Тяжкая была беда! До худого дело доходило. Но нашел все-таки полуденную дорожку, не сдался. Стал директором заводского музея. История предприятия, на котором мальчишкой начинал трудиться, судьбы рабочие, трудные, приоткрыли упавшую было на глаза черную повязку, развеяли тьму. Понял Сенька, что расслабляться ему не время. Поднял голову. Конечно, такой штатной единицы — «директор музея» — на заводе не было.
Но ее, чтобы спасти Сеньку, придумали хорошие люди, тоже бывшие фронтовики, — парторг завода да директор.
«Приезжайте, ребята, — писал Сенька. — Не пожалеете. Дела тут такие затеваются — грудь распирает. Уверен, что вам по душе придется!»
Это было последним толчком.
Но на практике все оказалось не так просто. Наташа решительно отказалась уезжать из села.
— Мне на заводе неинтересно. Я землю люблю. Учусь. Да и за длинным рублем не угонишься. Даром деньги нигде не платят! — сказала она.
Это взбесило Германа. Что за жена? На кой нужна такая? Она, видите ли, землю любит! А мужа? Чем она тут всю войну занималась? Мужа ждала? Я на фронте кровью исходил, а она, поди, тут! И пошло, и поехало! И дошло до разрыва.
…В городе они жили со Степаном вдвоем в заводском общежитии, в маленькой комнатушке. Сеня не обманул. Завод действительно набирал темпы. И заработок был отменный. На все хватало: на одежду, на еду, на выпивку. Но не было душевного облегчения. Перво-наперво к Сеньке пришла беда горше первой. Забраковала его жена. Бросила. Ушла с маленьким ребенком к другому. И начал Сеня таять после этого, как вешний снег. Через год, как раз перед праздником Победы, его не стало, утек вместе с весенними ручейками… После Сениных похорон Степана в госпиталь положили: открылись старые раны на бедре, начали выходить железные да костные осколки. Бегал Герман с авоськой по магазинам: то кефир, то фруктов нес Степе. И все окружающее казалось ему временным.

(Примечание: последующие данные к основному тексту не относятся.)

(* ===== verification/_CoqProject ===== *)
-Q . S2P
Prelude.v
ErrCode.v
Addr.v
IList.v
Capability.v
CHolder.v
Buddy.v
Gfp.v
Memory.v
MemFrames.v
Sv39.v
Vma.v
VmaInv.v
VmaOps.v
VmaFault.v
RingBuf.v
Pipe.v
Sched.v
Wait.v
Future.v
Endpoint.v
Reply.v
Slub.v
Malloc.v
HashMap.v
TmpFs.v
PageCache.v
PageCacheInv.v
PageCacheSpec.v
PageCacheOps.v
PageCacheFile.v
PageCacheRefines.v
BlockQueue.v
BlockService.v
BlockCache.v
BlockCacheInv.v
BlockCacheRun.v
BlockCacheStore.v
Notif.v
Path.v
PathBelow.v
TarFs.v
Vfs.v
VfsResolve.v
VfsMounts.v
Rpc.v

Ждал какого-то поворота в жизни, неведомых радостей. А их не было.
Когда Герман привел в комнатушку новую жену, Степан, выписавшийся из госпиталя, растерялся.

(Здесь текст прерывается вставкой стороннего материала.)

(* ===== verification/ErrCode.v ===== *)
(** * Error codes, results and effects

    [include/sustcore/errcode.h]: the error codes, [Result<T>] and the
    [propagate] macros.  A kernel routine that reads and writes state is a
    computation [M S A]: it either finishes with a result and a state, or it
    stops the kernel ([assert], [panic]), or the model's loop fuel ran out (the
    theorems that claim a result exclude the last two).

    [x ← m; k] is the code's [auto x = m; propagate(x); k], and [attempt m]
    gives the result itself, for code that inspects [has_value()]. *)

From S2P Require Import Prelude.

#[local] Open Scope Z_scope.

Inductive ErrCode :=
  | SUCCESS | FAILURE | INVALID_PARAM | OUT_OF_BOUNDARY | NOT_SUPPORTED
  | BUSY | OUT_OF_MEMORY | NULLPTR | ALLOCATION_FAILED | KEY_DUPLICATED
  | FUTURE_ERROR | FUTURE_PENDING | FUTURE_CANCLED | FUTURE_CONSUMED
  | TIMEOUT | INTERRUPTED
  | CAP_ERROR | INVALID_CAPABILITY | INSUFFICIENT_PERMISSIONS
  | TYPE_NOT_MATCHED | PAYLOAD_ERROR | CREATION_FAILED | INVALID_TOKEN
  | NO_FREE_SLOT
  | FS_ERROR | ENTRY_NOT_FOUND
  | IO_ERROR | WOULD_BLOCK | BROKEN_PIPE
  | TASK_ERROR | NO_RUNNABLE_THREAD | NO_MESSAGE
  | MEM_ERROR | PAGE_NOT_PRESENT | INVALID_PTE
  | DEVICE_ERROR | FDT_ERROR | INVALID_PROPERTY_TYPE
  | UNKNOWN_ERROR.

(** [SLOT_BUSY] is an alias of [BUSY]. *)
Definition SLOT_BUSY : ErrCode := BUSY.

#[export] Instance ErrCode_eq_dec : EqDecision ErrCode.
Proof. solve_decision. Defined.

(** The numeric value of each code ([enum class ErrCode : int]). *)
Definition errcode_val (e : ErrCode) : Z :=
  match e with
  | SUCCESS => 0x000000 | FAILURE => 0x00FFFF
  | INVALID_PARAM => 0x1 | OUT_OF_BOUNDARY => 0x2 | NOT_SUPPORTED => 0x3
  | BUSY => 0x4 | OUT_OF_MEMORY => 0x5 | NULLPTR => 0x6
  | ALLOCATION_FAILED => 0x7 | KEY_DUPLICATED => 0x8 | FUTURE_ERROR => 0x9
  | FUTURE_PENDING => 0xA | FUTURE_CANCLED => 0xB | FUTURE_CONSUMED => 0xC
  | TIMEOUT => 0xD | INTERRUPTED => 0xE
  | CAP_ERROR => 0x010000 | INVALID_CAPABILITY => 0x010001
  | INSUFFICIENT_PERMISSIONS => 0x010003 | TYPE_NOT_MATCHED => 0x010004
  | PAYLOAD_ERROR => 0x010005 | CREATION_FAILED => 0x010006
  | INVALID_TOKEN => 0x010007 | NO_FREE_SLOT => 0x010008
  | FS_ERROR => 0x020000 | ENTRY_NOT_FOUND => 0x020001
  | IO_ERROR => 0x030000 | WOULD_BLOCK => 0x030001 | BROKEN_PIPE => 0x030002
  | TASK_ERROR => 0x040000 | NO_RUNNABLE_THREAD => 0x040001
  | NO_MESSAGE => 0x040002
  | MEM_ERROR => 0x050000 | PAGE_NOT_PRESENT => 0x050001
  | INVALID_PTE => 0x050002
  | DEVICE_ERROR => 0x060000 | FDT_ERROR => 0x060001
  | INVALID_PROPERTY_TYPE => 0x060002
  | UNKNOWN_ERROR => 0xFFFFFF
  end.

Inductive Result (A : Type) : Type :=
  | Ok (a : A)
  | Err (e : ErrCode).
Arguments Ok {A} _.
Arguments Err {A} _.

Definition has_value {A} (r : Result A) : bool :=
  match r with Ok _ => true | Err _ => false end.

#[export] Instance Result_ret : MRet Result := λ A a, Ok a.
#[export] Instance Result_bind : MBind Result := λ A B f r,
  match r with Ok a => f a | Err e => Err e end.
#[export] Instance Result_fmap : FMap Result := λ A B f r,
  match r with Ok a => Ok (f a) | Err e => Err e end.

(** ** Stateful computations *)

Inductive outcome (S A : Type) : Type :=
  | Fin (r : Result A) (s : S)
  | Panic
  | OutOfFuel.
Arguments Fin {S A} _ _.
Arguments Panic {S A}.
Arguments OutOfFuel {S A}.

Definition M (S A : Type) : Type := S → outcome S A.

Section monad.
Context {S : Type}.

#[global] Instance M_ret : MRet (M S) := λ A a s, Fin (Ok a) s.
#[global] Instance M_bind : MBind (M S) := λ A B k m s,
  match m s with
  | Fin (Ok a) s' => k a s'
  | Fin (Err e) s' => Fin (Err e) s'
  | Panic => Panic
  | OutOfFuel => OutOfFuel
  end.

(** [unexpect_return(e)] *)
Definition fail {A} (e : ErrCode) : M S A := λ s, Fin (Err e) s.
(** [panic(...)] and a failed [assert]. *)
Definition panic {A} : M S A := λ _, Panic.
Definition massert (b : bool) : M S unit := λ s,
  if b then Fin (Ok tt) s else Panic.
Definition attempt {A} (m : M S A) : M S (Result A) := λ s,
  match m s with
  | Fin r s' => Fin (Ok r) s'
  | Panic => Panic
  | OutOfFuel => OutOfFuel
  end.
Definition of_result {A} (r : Result A) : M S A := λ s, Fin r s.
Definition get_st : M S S := λ s, Fin (Ok s) s.
Definition gets {A} (f : S → A) : M S A := λ s, Fin (Ok (f s)) s.
Definition modify (f : S → S) : M S unit := λ s, Fin (Ok tt) (f s).
Definition no_fuel {A} : M S A := λ _, OutOfFuel.

(** Total correctness: the computation finishes, and its result and final
    state satisfy [Q]. *)
Definition wp {A} (m : M S A) (s : S) (Q : Result A → S → Prop) : Prop :=
  match m s with
  | Fin r s' => Q r s'
  | Panic | OutOfFuel => False
  end.

Lemma wp_mono {A} (m : M S A) s (P Q : Result A → S → Prop) :
  wp m s P → (∀ r s', P r s' → Q r s') → wp m s Q.
Proof. unfold wp. destruct (m s); naive_solver. Qed.

Lemma wp_bind {A B} (m : M S A) (k : A → M S B) s Q :
  wp m s (λ r s', match r with Ok a => wp (k a) s' Q | Err e => Q (Err e) s' end) →
  wp (m ≫= k) s Q.
Proof. unfold wp, mbind, M_bind. destruct (m s) as [[]| |]; done. Qed.

Lemma wp_ret {A} (a : A) s (Q : Result A → S → Prop) : Q (Ok a) s → wp (mret a) s Q.
Proof. done. Qed.

Lemma wp_fail {A} e s (Q : Result A → S → Prop) : Q (Err e) s → wp (fail e) s Q.
Proof. done. Qed.

Lemma wp_attempt {A} (m : M S A) s (Q : Result (Result A) → S → Prop) :
  wp m s (λ r s', Q (Ok r) s') → wp (attempt m) s Q.
Proof. unfold wp, attempt. destruct (m s); done. Qed.

Lemma wp_assert (b : bool) s (Q : Result unit → S → Prop) :
  b = true → Q (Ok tt) s → wp (massert b) s Q.
Proof. by intros ->. Qed.

Lemma wp_fin {A} (m : M S A) s r s' (Q : Result A → S → Prop) :
  wp m s Q → m s = Fin r s' → Q r s'.
Proof. unfold wp. intros H E. by rewrite E in H. Qed.

Lemma wp_fin_iff {A} (m : M S A) s (Q : Result A → S → Prop) :
  wp m s Q ↔ ∃ r s', m s = Fin r s' ∧ Q r s'.
Proof.
  unfold wp. split.
  - destruct (m s) as [r s'| |]; [eauto|done|done].
  - intros (r & s' & E & HQ). by rewrite E.
Qed.

(** Running a sequence whose first part is known. *)
Lemma bind_run {A B} (m : M S A) (k : A → M S B) s a s1 :
  m s = Fin (Ok a) s1 → (m ≫= k) s = k a s1.
Proof. unfold mbind, M_bind. by intros ->. Qed.
Lemma bind_run_err {A B} (m : M S A) (k : A → M S B) s e s1 :
  m s = Fin (Err e) s1 → (m ≫= k) s = Fin (Err e) s1.
Proof. unfold mbind, M_bind. by intros ->. Qed.
End monad.

(** One step of symbolic execution of a [wp] goal. *)
Ltac wp_step :=
  first
    [ apply wp_bind
    | apply wp_ret
    | apply wp_fail
    | apply wp_attempt
    | progress (unfold gets, modify, get_st, of_result; cbn beta iota) ].

Arguments fail : simpl never.
Arguments panic : simpl never.

(** The codes are pairwise distinct numbers, so that a caller that receives
    one over the system-call boundary can tell them apart. *)
Lemma errcode_val_inj e1 e2 : errcode_val e1 = errcode_val e2 → e1 = e2.
Proof. destruct e1; destruct e2; vm_compute; congruence. Qed.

— Мне, значит, квартиру надо искать?
— Для чего?
— Ну, а жить-то где будете?
— Жить в этой зале придется тебе одному. Я уйду к Марусе.
Маруся была горожанка. Отец ее, знатный в городе портной, седой, рано овдовевший, имел собственный домик на берегу Тобола. Герман, согласившись пойти на житье примаком, вскоре стал злиться: «Доживешь тут, люди пальцем будут показывать: «Влазень идет!» Но тесть развеял начавшую расти червоточинку.